Abstract: Although much is known about the differences between expert and novice problem solvers, knowledge of those differences typically does not provide enough detail to help instructors understand why some students seem to learn physics while solving problems and others do not. A critical issue is how students access the knowledge they have in the context of solving a particular problem. In this paper, we discuss our observations of students solving physics problems in authentic situations in an algebra-based physics class at the University of Maryland. We find that when these students are working together and interacting effectively, they often use a limited set of locally coherent resources for blocks of time of a few minutes or more. This coherence appears to provide the student with guidance as to what knowledge and procedures to access and what to ignore. Often, this leads to the students failing to apply relevant knowledge they later show they possess. In this paper, we outline a theoretical phenomenology for describing these local coherences and identify six organizational structures that we refer to as epistemic games. The hypothesis that students tend to function within the narrow confines of a fairly limited set of games provides a good description of our observations. We demonstrate how students use these games in two case studies and discuss the implications for instruc-tion.
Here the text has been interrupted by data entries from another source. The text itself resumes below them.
(** X14. [authenticateByRefreshToken] with a falsy refresh token throws
    'Refresh token must be provided' and touches nothing. With a truthy one
    it stores it before the request: when the token request is rejected, the
    RequestFailed of the token endpoint is thrown with the refresh token
    already replaced and the access token and expiry as they were. *)
Theorem authenticateByRefreshToken_failures (fuel : nat) (refreshToken : value) (s : state) :
  (truthy refreshToken = false ->
   authenticateByRefreshToken w fuel refreshToken s = Threw MissingRefreshToken s) /\
  (truthy refreshToken = true ->
   forall e,
     axios_answer w (length (sent s))
       (token_request (this s) (refresh_token_form (this s) refreshToken)) = Rejected e ->
     (forall r, e_response e = Some r -> truthy (Client.data r) = true ->
                token_expired false r = false) ->
     exists msg status,
       authenticateByRefreshToken w fuel refreshToken s =
         Threw (RequestFailed PATH_AUTH msg status)
               (mkState (set_refreshToken refreshToken (this s))
                        (sent s ++ [token_request (this s)
                                      (refresh_token_form (this s) refreshToken)])
                        (clock_reads s))).
Proof.
  split.
  - intros Hrt. unfold authenticateByRefreshToken, authenticateByRefreshToken_with.
    now rewrite Hrt.
  - intros Hrt e Hans Hplain.
    unfold authenticateByRefreshToken, authenticateByRefreshToken_with.
    rewrite Hrt. cbn [negb]. unfold bind at 1, update_this.
    unfold bind at 1, get_this. cbn [this]. unfold bind at 1.
    destruct (request_rejected w fuel HTTP_POST PATH_AUTH VNull
                (refresh_token_form (this s) refreshToken) false
                (mkState (set_refreshToken refreshToken (this s)) (sent s) (clock_reads s)) e)
      as (msg & status & Hthrow); [reflexivity | exact Hans | exact Hplain |].
    exists msg, status.
    change (VObj [ ("grant_type", VStr "refresh_token");
                   ("client_id", clientId (set_refreshToken refreshToken (this s)));
                   ("client_secret", clientSecret (set_refreshToken refreshToken (this s)));
                   ("refresh_token", Client.refreshToken (set_refreshToken refreshToken (this s))) ])
      with (refresh_token_form (this s) refreshToken).
    rewrite Hthrow. reflexivity.
Qed.

(** X15. [checkAndSetAccesToken] on an expiry that is a number never throws
    and sends nothing. It
    answers true exactly when the token is truthy and the expiry lies
    strictly after the current time, an expiry equal to it being refused;
    when it answers false the client is as it was, and with a falsy token
    the clock is not even read. *)
Theorem checkAndSetAccesToken_decides (accessToken : value) (expiresInTimestamp : Q)
    (s : state) :
  exists valid s',
    checkAndSetAccesToken w accessToken (Seconds expiresInTimestamp) s = Returned valid s' /\
    (valid = true <->
     truthy accessToken = true /\
     (Date_now w (clock_reads s) # 1000 < expiresInTimestamp)%Q) /\
    (valid = false -> this s' = this s) /\
    (truthy accessToken = false -> s' = s) /\
    sent s' = sent s.
Proof.
  destruct (truthy accessToken) eqn:Ht.
  - destruct (Qlt_le_dec (Date_now w (clock_reads s) # 1000) expiresInTimestamp) as [Hlt|Hle].
    + exists true. eexists. rewrite checkAndSetAccesToken_valid by assumption.
      split; [reflexivity|]. repeat split; try discriminate; assumption.
    + exists false. eexists.
      rewrite checkAndSetAccesToken_expired by (try assumption; now apply Qle_not_lt).
      split; [reflexivity|]. split; [|repeat split; try discriminate].
      split; [discriminate|]. intros [_ Hlt]. exfalso. exact (Qle_not_lt _ _ Hle Hlt).
  - exists false, s. rewrite checkAndSetAccesToken_falsy by assumption.
    split; [reflexivity|]. split; [|repeat split].
    split; [discriminate | intros [H _]; discriminate H].
Qed.

(** X16. [connect] called without a truthy access token and without a
    refresh token, as [startPolling] calls it, runs the password grant
    whatever tokens the client holds and whatever the expiry it is given:
    the first request it sends is the POST of the client's credentials to
    the token endpoint. *)
Theorem connect_without_tokens_uses_password (fuel : nat) (accessToken refreshToken : value)
    (expiresInTimestamp : timestamp) (s : state) :
  truthy accessToken = false ->
  truthy refreshToken = false ->
  match connect w fuel accessToken refreshToken expiresInTimestamp s with
  | Returned _ s' | Threw _ s' =>
      exists more,
        sent s' = sent s ++ token_request (this s) (password_form (this s)) :: more
  | Stuck _ => True
  end.
Proof.
  intros Ht Hr.
  rewrite connect_without_token by exact Ht.
  rewrite Hr.
  unfold authenticateByClientCredentials, authenticateByClientCredentials_with.
  unfold bind at 1, get_this. unfold bind.
  pose proof (request_first_sent w fuel HTTP_POST PATH_AUTH VNull (password_form (this s))
                false s eq_refl) as Hfirst.
  change (VObj [ ("grant_type", VStr "password"); ("client_id", clientId (this s));
                 ("client_secret", clientSecret (this s)); ("username", username (this s));
                 ("password", password (this s));
                 ("scope", VStr "read_station read_homecoach") ])
    with (password_form (this s)).
  assert (Hone : forall s1,
             extends (after_send (token_request (this s) (password_form (this s))) s) s1 ->
             exists more,
               sent s1 = sent s ++ token_request (this s) (password_form (this s)) :: more).
  { intros s1 [more Hmore]. exists more. rewrite Hmore. cbn [after_send sent].
    now rewrite <- app_assoc. }
  destruct (request w fuel HTTP_POST PATH_AUTH VNull (password_form (this s)) false s)
    as [authentication s1|e s1|why]; [|now apply Hone|exact I].
  pose proof (grows_setToken w authentication s1) as Hset.
  destruct (setToken w authentication s1) as [[] s2|e s2|why]; try exact I;
    apply Hone; eapply extends_trans; eassumption.
Qed.

End Reauthentication.

(** ** Construction and the domain API *)

Section ApiFacts.

Import Client Api.

Variable w : world.

(** X17. The constructor. Without a truthy client id and client secret it
    fails with the client-credentials error, whatever the user credentials;
    with them and without a truthy username and password it fails with the
    user-credentials error. The client it returns holds the four credentials
    and no token: until it has authenticated, every request to a path other
    than the token endpoint throws 'Access token must be provided' without
    sending anything. *)
Theorem new_NetatmoClient_checks_credentials
    (clientId clientSecret username password : value) (requestConfig : obj) :
  let constructed :=
    new_NetatmoClient clientId clientSecret username password requestConfig in
  (constructed = inr MissingClientCredentials <->
   truthy clientId && truthy clientSecret = false) /\
  (constructed = inr MissingUserCredentials <->
   truthy clientId && truthy clientSecret = true /\
   truthy username && truthy password = false) /\
  (forall c, constructed = inl c ->
     c = mkClient clientId clientSecret requestConfig username password
                  VNull VNull (Seconds 0) /\
     truthy clientId && truthy clientSecret && truthy username && truthy password = true /\
     forall fuel method path params data isRetry requests clock,
       path <> PATH_AUTH ->
       request w fuel method path params data isRetry (mkState c requests clock)
         = Threw MissingAccessToken (mkState c requests clock)).
Proof.
  unfold new_NetatmoClient. cbv zeta.
  destruct (truthy clientId), (truthy clientSecret), (truthy username), (truthy password);
    cbn [negb orb andb];
    (split;
     [ split; intros H; first [discriminate H | reflexivity]
     | split;
       [ split; [ intros H; first [discriminate H | split; reflexivity]
                | intros [H1 H2]; first [discriminate H1 | discriminate H2 | reflexivity] ]
       | intros c H; try discriminate H ] ]).
  injection H as <-. split; [reflexivity|]. split; [reflexivity|].
  intros fuel method path params data isRetry requests clock Hpath.
  apply request_not_sendable. unfold sendable. cbn [this accessToken truthy].
  apply String.eqb_neq in Hpath. now rewrite Hpath.
Qed.

Lemma unwrap_body (result_data : value) (k : string) (s : state) :
  (body <- member result_data "body" ;; member body k) s = unwrapped result_data k s.
Proof.
  unfold unwrapped, bind, member.
  destruct (nullish result_data); [reflexivity|]. cbn [orb]. unfold ret.
  destruct (nullish (get result_data "body")); reflexivity.
Qed.

(** A wrapper that unwraps [body.k] from the request to [path]. *)
Lemma wrapper_run (fuel : nat) (path : string) (params : value) (k : string) (s : state) :
  path <> PATH_AUTH ->
  (truthy (accessToken (this s)) = false ->
   (result <- request w fuel HTTP_GET path params VNull false ;;
    body <- member result "body" ;; member body k) s = Threw MissingAccessToken s) /\
  (truthy (accessToken (this s)) = true ->
   forall result_data,
     axios_answer w (length (sent s)) (request_config (this s) HTTP_GET path params VNull)
       = Fulfilled result_data ->
     (result <- request w fuel HTTP_GET path params VNull false ;;
      body <- member result "body" ;; member body k) s
       = unwrapped result_data k
           (after_send (request_config (this s) HTTP_GET path params VNull) s)).
Proof.
  intros Hpath. apply String.eqb_neq in Hpath. split.
  - intros Ht. unfold bind at 1. rewrite request_not_sendable; [reflexivity|].
    unfold sendable. now rewrite Hpath, Ht.
  - intros Ht result_data Hans. unfold bind at 1.
    rewrite (request_fulfilled w fuel HTTP_GET path params VNull false s result_data);
      [apply unwrap_body | unfold sendable; now rewrite Hpath, Ht | exact Hans].
Qed.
Redish, Scherr & Tuminaro, The Physics Teacher (2006)

Reverse Engineering the Solution of a "Simple" Physics Problem: Why learning physics is harder than it looks

E. F. Redish, R. E. Scherr & J. Tuminaro, published in a slightly abbreviated version in The Physics Teacher, 44, p 293 (May 2006).

Abstract:  Problem solving is the heart and soul of most college physics and many high school physics courses. The “big idea” is that physics tells you more about a physical situation than you thought you knew — and you can quantify it if you use fundamental physical principles expressed in mathematical form. Often, the results of your problem solving can lead you to understand and rethink your intuitions about the physical world in new and more productive ways. As a result, physics is a great place (some of us would claim the best place) to learn how to use mathematics effectively in science.

As physics teachers, we often stress the importance of problem solving in learning physics. Unfortunately, many of our students appear to find problem solving very difficult. Sometimes they generate ridiculous answers and seem satisfied with them. Sometimes they can do the calculations but not interpret the implications of the results. Sometimes, despite apparent success in problem solving, they seem to have a poor understanding of the physics that went into the problems.1 We give them explicit instructions on how to solve problems (“draw a picture,” “find the right equation,” …) but it doesn’t seem to help.

We might respond that they need to take more math prerequisite classes, but in the algebra-based physics class at the University of Maryland, almost all of the students have taken calculus and earned an A or a B. Many of them have been successful in classes such as organic chemistry, cellular biology, and genetics. Why do they have so much trouble with the math in an introductory physics class?

As part of a research project to study learning in algebra-based physics,2 the Physics Education Research Group at the University of Maryland videotaped students working together on physics problems. Analyzing these tapes gives us new insights into the problems they have in using math in the context of physics. One problem is that they have inappropriate expectations as to how to solve problems in physics (some of it learned, perhaps, in math classes). This is discussed elsewhere.3 A second problem seems to lie with the instructors. As instructors, we may have misconceptions about how people think and learn, and this has important implications about how we interpret what our students are doing.

In this paper, we want to consider one example of students working on a physics problem that showed us in a dramatic fashion that we had failed to understand the work the students needed to do in order to solve an apparently “simple” problem in electrostatics. Our critical misunderstanding was failing to realize the level of complexity that we had built into our own “obvious" knowledge about physics.